Task to complete: Lines below starting with the line with "intros (-> & H1 & H2 & H3 & H4 & H5 & H6)." and going on through the line with "Lemma gui_ok_steps t" must be output exactly; the rest of the records must be left out.

Extracted information Block Start

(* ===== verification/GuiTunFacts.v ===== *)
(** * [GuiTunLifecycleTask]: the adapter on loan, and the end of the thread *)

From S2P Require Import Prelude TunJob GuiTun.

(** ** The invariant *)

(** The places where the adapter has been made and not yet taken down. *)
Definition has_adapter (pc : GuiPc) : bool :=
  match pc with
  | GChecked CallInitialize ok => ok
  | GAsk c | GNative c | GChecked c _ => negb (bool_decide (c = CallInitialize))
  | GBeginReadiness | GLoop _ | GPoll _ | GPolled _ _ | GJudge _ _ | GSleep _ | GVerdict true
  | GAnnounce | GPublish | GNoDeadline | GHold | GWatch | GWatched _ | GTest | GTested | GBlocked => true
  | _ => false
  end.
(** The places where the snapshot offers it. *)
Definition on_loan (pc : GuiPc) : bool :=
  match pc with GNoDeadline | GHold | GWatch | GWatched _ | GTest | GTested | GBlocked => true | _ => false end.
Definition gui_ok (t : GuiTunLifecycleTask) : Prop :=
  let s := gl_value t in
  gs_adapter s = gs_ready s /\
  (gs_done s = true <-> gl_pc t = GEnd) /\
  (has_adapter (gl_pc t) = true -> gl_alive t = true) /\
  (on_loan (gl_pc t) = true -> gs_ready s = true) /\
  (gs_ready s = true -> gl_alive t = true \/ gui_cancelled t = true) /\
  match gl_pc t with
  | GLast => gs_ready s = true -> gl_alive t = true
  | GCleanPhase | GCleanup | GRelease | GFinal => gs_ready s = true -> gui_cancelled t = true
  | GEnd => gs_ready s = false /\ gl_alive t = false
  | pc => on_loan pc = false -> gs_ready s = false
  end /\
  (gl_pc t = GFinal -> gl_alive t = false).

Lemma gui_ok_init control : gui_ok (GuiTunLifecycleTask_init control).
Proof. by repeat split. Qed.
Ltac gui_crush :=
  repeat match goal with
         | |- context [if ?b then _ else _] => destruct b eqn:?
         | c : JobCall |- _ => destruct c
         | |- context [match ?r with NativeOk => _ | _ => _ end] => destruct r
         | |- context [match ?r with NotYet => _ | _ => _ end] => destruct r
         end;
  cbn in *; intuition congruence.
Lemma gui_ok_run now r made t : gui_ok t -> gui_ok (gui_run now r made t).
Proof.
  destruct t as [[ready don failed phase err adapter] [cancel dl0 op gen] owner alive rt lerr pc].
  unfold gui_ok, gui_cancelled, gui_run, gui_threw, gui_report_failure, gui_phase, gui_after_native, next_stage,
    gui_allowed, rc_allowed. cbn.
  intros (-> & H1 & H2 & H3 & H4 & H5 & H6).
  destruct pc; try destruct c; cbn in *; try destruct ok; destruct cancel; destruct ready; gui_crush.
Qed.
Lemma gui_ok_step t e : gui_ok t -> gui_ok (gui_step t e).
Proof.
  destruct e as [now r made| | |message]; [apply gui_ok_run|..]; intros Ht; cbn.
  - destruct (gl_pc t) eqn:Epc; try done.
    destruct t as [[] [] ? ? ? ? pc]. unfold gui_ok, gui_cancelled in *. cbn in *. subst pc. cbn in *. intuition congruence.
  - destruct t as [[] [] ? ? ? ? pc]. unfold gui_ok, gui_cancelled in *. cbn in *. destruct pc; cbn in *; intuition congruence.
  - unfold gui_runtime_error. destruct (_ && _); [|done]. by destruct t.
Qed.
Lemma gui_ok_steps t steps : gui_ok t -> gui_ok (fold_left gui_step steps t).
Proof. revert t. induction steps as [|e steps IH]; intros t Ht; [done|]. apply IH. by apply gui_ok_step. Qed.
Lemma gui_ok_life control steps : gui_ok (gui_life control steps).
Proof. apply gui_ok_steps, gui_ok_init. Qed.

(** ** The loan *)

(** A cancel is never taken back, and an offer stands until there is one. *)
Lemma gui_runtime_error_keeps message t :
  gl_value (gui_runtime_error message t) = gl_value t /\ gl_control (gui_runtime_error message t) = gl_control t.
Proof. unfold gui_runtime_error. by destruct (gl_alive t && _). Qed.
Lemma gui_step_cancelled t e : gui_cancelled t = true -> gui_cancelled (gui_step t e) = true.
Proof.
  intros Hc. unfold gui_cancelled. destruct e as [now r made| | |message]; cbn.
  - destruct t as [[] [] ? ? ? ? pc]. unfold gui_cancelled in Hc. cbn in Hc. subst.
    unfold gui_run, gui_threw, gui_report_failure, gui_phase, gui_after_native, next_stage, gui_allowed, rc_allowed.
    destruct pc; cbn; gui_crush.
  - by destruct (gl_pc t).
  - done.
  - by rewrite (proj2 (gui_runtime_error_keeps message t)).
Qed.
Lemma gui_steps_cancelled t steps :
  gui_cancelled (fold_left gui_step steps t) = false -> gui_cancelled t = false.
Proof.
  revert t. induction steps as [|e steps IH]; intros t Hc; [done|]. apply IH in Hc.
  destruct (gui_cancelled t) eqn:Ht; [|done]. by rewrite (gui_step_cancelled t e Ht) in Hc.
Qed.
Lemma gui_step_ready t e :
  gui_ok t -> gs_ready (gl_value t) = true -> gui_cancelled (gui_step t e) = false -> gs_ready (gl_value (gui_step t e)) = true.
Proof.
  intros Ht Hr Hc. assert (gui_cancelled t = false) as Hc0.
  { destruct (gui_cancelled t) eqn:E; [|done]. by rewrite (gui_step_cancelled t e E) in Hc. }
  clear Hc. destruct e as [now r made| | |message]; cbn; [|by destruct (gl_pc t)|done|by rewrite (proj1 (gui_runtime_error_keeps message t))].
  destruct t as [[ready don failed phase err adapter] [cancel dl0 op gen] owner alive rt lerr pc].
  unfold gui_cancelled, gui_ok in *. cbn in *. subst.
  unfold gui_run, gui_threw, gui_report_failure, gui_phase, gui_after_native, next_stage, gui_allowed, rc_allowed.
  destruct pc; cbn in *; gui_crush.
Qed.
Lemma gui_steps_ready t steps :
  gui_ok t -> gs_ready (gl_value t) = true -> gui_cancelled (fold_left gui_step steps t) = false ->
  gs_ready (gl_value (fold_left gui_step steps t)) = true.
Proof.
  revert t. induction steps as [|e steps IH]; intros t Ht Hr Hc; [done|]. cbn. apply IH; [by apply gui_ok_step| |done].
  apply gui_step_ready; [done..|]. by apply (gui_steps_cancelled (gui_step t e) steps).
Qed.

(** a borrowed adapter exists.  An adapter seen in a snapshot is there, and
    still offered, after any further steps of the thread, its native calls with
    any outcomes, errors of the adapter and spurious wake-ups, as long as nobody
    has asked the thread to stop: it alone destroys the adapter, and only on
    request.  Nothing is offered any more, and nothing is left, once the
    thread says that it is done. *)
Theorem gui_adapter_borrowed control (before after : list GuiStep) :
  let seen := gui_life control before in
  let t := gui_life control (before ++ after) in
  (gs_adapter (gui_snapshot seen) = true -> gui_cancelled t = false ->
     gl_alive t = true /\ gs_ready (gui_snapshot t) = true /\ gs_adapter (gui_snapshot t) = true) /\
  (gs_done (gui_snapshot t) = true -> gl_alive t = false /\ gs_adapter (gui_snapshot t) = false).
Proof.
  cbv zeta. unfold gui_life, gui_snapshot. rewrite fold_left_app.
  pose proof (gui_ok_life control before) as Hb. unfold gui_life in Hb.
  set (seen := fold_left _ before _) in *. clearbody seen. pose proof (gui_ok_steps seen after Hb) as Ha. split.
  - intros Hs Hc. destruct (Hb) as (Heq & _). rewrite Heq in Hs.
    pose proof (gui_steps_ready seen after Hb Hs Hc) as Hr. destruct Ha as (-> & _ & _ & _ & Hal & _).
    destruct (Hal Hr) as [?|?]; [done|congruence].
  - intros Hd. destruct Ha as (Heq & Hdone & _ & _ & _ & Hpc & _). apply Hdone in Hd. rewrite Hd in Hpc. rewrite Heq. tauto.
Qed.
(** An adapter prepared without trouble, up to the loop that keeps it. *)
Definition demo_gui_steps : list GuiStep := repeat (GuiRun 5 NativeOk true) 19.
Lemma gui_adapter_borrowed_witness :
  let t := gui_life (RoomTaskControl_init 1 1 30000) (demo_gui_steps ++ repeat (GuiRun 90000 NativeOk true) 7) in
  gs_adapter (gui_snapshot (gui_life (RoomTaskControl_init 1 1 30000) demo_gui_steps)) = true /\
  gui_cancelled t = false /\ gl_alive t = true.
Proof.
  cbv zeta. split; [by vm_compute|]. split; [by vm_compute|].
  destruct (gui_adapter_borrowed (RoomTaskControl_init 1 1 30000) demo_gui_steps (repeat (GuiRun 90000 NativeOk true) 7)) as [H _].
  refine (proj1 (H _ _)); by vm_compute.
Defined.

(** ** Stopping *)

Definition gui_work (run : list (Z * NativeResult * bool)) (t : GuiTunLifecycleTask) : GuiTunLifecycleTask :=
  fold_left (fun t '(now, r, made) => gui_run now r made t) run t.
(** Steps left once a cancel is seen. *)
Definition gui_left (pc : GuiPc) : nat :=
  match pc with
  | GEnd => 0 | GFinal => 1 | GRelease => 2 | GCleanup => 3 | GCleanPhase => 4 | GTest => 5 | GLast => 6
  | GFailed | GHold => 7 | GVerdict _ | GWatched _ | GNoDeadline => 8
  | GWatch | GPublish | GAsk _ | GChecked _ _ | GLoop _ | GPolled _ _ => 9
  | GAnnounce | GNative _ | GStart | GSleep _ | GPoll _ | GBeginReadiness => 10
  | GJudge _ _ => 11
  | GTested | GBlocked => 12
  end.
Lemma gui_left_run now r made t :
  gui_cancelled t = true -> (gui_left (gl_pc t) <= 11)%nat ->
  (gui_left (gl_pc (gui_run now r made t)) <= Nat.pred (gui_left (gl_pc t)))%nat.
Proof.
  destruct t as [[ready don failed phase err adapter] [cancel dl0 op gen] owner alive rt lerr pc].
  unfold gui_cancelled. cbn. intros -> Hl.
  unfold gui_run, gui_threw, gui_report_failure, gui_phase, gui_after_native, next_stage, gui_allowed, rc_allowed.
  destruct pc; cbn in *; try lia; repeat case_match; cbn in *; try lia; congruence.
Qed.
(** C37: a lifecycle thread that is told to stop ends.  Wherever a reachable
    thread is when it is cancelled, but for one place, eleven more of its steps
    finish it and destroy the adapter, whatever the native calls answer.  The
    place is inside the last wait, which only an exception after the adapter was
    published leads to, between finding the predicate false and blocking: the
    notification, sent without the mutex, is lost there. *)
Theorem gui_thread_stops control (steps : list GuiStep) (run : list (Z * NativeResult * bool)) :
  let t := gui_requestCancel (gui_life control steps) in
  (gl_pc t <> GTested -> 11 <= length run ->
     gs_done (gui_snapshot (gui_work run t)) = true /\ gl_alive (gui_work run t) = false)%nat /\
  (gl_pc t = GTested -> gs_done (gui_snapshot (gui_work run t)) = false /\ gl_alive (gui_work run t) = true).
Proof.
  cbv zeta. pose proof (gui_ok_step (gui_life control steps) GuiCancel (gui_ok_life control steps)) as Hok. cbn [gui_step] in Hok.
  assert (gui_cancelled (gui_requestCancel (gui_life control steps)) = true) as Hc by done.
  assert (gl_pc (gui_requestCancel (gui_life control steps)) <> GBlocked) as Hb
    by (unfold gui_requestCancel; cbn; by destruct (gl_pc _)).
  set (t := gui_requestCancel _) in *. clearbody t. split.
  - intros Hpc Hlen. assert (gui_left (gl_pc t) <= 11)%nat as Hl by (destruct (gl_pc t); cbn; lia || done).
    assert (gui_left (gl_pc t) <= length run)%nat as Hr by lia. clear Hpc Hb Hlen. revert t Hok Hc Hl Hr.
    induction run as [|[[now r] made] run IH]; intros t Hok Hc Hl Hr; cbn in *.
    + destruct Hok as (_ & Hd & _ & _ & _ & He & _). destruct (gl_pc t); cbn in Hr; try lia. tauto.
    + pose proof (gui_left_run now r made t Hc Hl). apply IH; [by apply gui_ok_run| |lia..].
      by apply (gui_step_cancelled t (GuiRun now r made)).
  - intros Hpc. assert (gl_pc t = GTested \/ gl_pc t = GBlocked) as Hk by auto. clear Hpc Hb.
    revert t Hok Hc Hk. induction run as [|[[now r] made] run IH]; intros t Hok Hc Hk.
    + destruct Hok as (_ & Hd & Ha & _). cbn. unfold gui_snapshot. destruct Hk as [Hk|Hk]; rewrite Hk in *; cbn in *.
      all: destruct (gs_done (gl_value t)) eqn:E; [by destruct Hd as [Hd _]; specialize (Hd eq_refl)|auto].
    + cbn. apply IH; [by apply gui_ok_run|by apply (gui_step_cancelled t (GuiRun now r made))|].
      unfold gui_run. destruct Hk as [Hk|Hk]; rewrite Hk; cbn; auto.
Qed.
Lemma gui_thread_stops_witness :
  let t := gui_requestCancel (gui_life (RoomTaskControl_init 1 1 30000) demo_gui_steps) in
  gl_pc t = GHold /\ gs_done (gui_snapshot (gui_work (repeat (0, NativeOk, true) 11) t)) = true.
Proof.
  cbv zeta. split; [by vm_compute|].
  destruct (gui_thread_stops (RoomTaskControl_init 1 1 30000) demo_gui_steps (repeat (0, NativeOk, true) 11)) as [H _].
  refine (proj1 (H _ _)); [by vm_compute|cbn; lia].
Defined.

Extracted information Block End

Problem solution:
  intros (-> & H1 & H2 & H3 & H4 & H5 & H6).
  destruct pc; try destruct c; cbn in *; try destruct ok; destruct cancel; destruct ready; gui_crush.
Qed.
Lemma gui_ok_step t e : gui_ok t -> gui_ok (gui_step t e).
Proof.
  destruct e as [now r made| | |message]; [apply gui_ok_run|..]; intros Ht; cbn.
  - destruct (gl_pc t) eqn:Epc; try done.
    destruct t as [[] [] ? ? ? ? pc]. unfold gui_ok, gui_cancelled in *. cbn in *. subst pc. cbn in *. intuition congruence.
  - destruct t as [[] [] ? ? ? ? pc]. unfold gui_ok, gui_cancelled in *. cbn in *. destruct pc; cbn in *; intuition congruence.
  - unfold gui_runtime_error. destruct (_ && _); [|done]. by destruct t.
Qed.
Lemma gui_ok_steps t steps : gui_ok t -> gui_ok (fold_left gui_step steps t).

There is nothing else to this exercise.